Cybersecurity is one of those overriding concerns in modern business. As there are more data breaches making headlines affecting a wide variety of companies, it seems that nobody is exempt from cyber terrorism or crime relating to technology. This means it’s crucial for you to look at your vulnerabilities. While you can set up various types of systems to protect your company, one of the most vulnerable areas of your business isn’t a technical one, it is a human one. Your employees are prone to human error. And we’ve got to make sure that we train our employees to understand the best practices of IT. What sort of tactics and practices can help you in this situation?

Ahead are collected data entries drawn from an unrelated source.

(** [validateCell] never throws, and what it returns is [cellIssues] up to
    the identifiers drawn. *)
Lemma validateCell_issues file r c header cell ids :
  exists errs ids',
    validateCell file r c header cell ids = (Normal errs, ids') /\
    map eraseId errs = cellIssues file r c header cell.
Proof.
  unfold cellIssues. destruct (blankCell cell) eqn:Hb.
  - rewrite (validateCell_blank _ _ _ _ _ _ Hb).
    destruct (emitAll_run [requiredCheck file r c header] [] ids)
      as (new & ids' & Hrun & Hnew).
    exists new, ids'. split; [exact Hrun |].
    rewrite Hnew. apply map_eraseId_fixed, fired_blank_ids. repeat constructor.
  - rewrite (validateCell_nonblank _ _ _ _ _ _ Hb).
    destruct (emitAll_run (cellChecks file r c header (trim (ToString cell))) [] ids)
      as (new & ids' & Hrun & Hnew).
    exists new, ids'. split; [exact Hrun |].
    rewrite Hnew. apply map_eraseId_fixed, fired_blank_ids. repeat constructor.
Qed.

(* ================================================================== *)
(** * validateData emits fileIssues *)
(* ================================================================== *)

Section Loops.
Context {A : Type}.

Lemma forEachFrom_appends
      (f : list ValidationError -> A -> Z -> Js (list ValidationError)) body :
    Appends f body ->
    forall l i errors ids,
    exists new ids',
      forEachFrom f l i errors ids = (Normal (errors ++ new), ids') /\
      map eraseId new = indexedFlatMap body l i.
  Proof.
    intros Hf. induction l as [| x l IH]; intros i errors ids.
    - exists [], ids. simpl. rewrite app_nil_r. split; reflexivity.
    - destruct (Hf errors x i ids) as (new1 & ids1 & Hrun1 & Hnew1).
      destruct (IH (i + 1)%Z (errors ++ new1) ids1) as (new2 & ids2 & Hrun2 & Hnew2).
      exists (new1 ++ new2), ids2. split.
      + simpl. rewrite (bind_normal _ _ _ _ _ Hrun1). rewrite Hrun2.
        rewrite app_assoc. reflexivity.
      + simpl. rewrite map_app, Hnew1, Hnew2. reflexivity.
  Qed.
End Loops.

Investing In Employee Training
From a technical perspective, we can outsource components to a network services company or IT specialist, so they have the responsibility, but when we look at our in house components, it’s crucial for employees to grasp cybersecurity as a maintenance issue rather than something that they learn once in a blue moon. We’ve got to remember that cyber terrorism is a constantly evolving entity, which means that we’ve got to upregulate our systems and our approach to protecting the company. While we can invest in components like software patches and outsourcing technical duties to another company, we still have to invest in the people that we see each and every day. We have got to commit to a wide variety of tactics, so our teams know what is out there and what they can do to combat it. Partly we have to invest in training, but we’ve also got to change our mindset. It’s so easy to blame the employee that opens the phishing scam attachment rather than addressing the mentality of the employees in general. This is where training becomes essential.
Working On The Best Practices
It’s so easy for us to say that password security is an essential component because everybody knows to an extent this can protect most of us from phishing scams or cyber-attacks. But getting your team to do this is an entirely different ballpark. Working on the best practices with something like changing passwords is partly to do with your employees, knowing the traits of a strong password, but also understanding the outcome of not following these processes. On a basic level, a password needs to be long with multiple characters, and it’s changed on a regular basis. But remember that in order to ensure compliance from your workers, building a reminder to change passwords through regular feedback as well as password management tools can help your employees to keep on top of these issues.
Focus On Cybersecurity Awareness
The people in the IT department may know the sorts of data breaches out there but you can’t expect your employees to follow the trends in the news. You may know which way the signs are going, but it can still prove challenging to understand how regularly these things occur. There are numerous resources that you can take advantage of that provide detailed information on the latest cybersecurity breaches, but you also need to remember that this message needs to be loud and clear. Distributing this information through your team is about consistency. If you continue to share the information on a regular basis, along with the repercussions, this puts the message across. At the same time, you don’t want to bombard your employees with too much information that they don’t bother reading it.
Integrate Cybersecurity With New Employees
The onboarding process is the perfect opportunity to introduce your employees to the best practices. If you incorporate it into your training process from day one, you are able to go over the rules but also explain the importance of these best practices. Again, it’s about reiterating how much of a threat data breaches are. You need to create clear cybersecurity guidelines through important regulatory documents but also initiate a complaints procedure should a breach occur. When your employees hear about a potential breach, you must create an environment where employees share information rather than trying to cover up their mistakes.
Implement It From The Top Down
From the perspective of the executives, communicating the need for regular training in terms of cybersecurity practices is about highlighting its effect on the bottom line. Yes, there is no shortage of news relating to data breaches, but you’ve still got to make a case for it when money is tight. Looking for an executive buy-in is about making your case clear with regards to the costs but also going in with a comprehensive plan as to how the training would be undertaken. It’s also crucial to point out the costs of a data breach. Based on experience, once you highlight how more expensive a data breach is in comparison to training and onboarding practices, it’s likely executives will opt for the latter.
Implementing Regular Drills
We test the fire alarm on a regular basis, so why don’t we incorporate data breaches? When we train employees on a new piece of software, there comes a time where we have to let them fly by themselves. Allowing them to experiment in an environment with their new skills gives you a clearer picture of the potential problems that can occur and if your employees are ready to deal with them. Testing your business with a live-fire simulation can be a massive undertaking, but you can do it through smaller simulations like spot-checking your employees to see if they know the principles of combating a phishing scam email.
As technology is such a major investment and the fact that we rely on it to do 95% of our tasks, we need to make sure that our employees know how to use it properly. Many organizations invest in sophisticated equipment but don’t have the means to operate it. When our employees need to understand how to use the equipment, we can guide them, but we’ve also got to give them knowledge of the best practices underneath. Cybersecurity is such an important issue that if we communicate it so much, our employees can switch off. But by following a few of these processes, you can start to educate everybody across the board.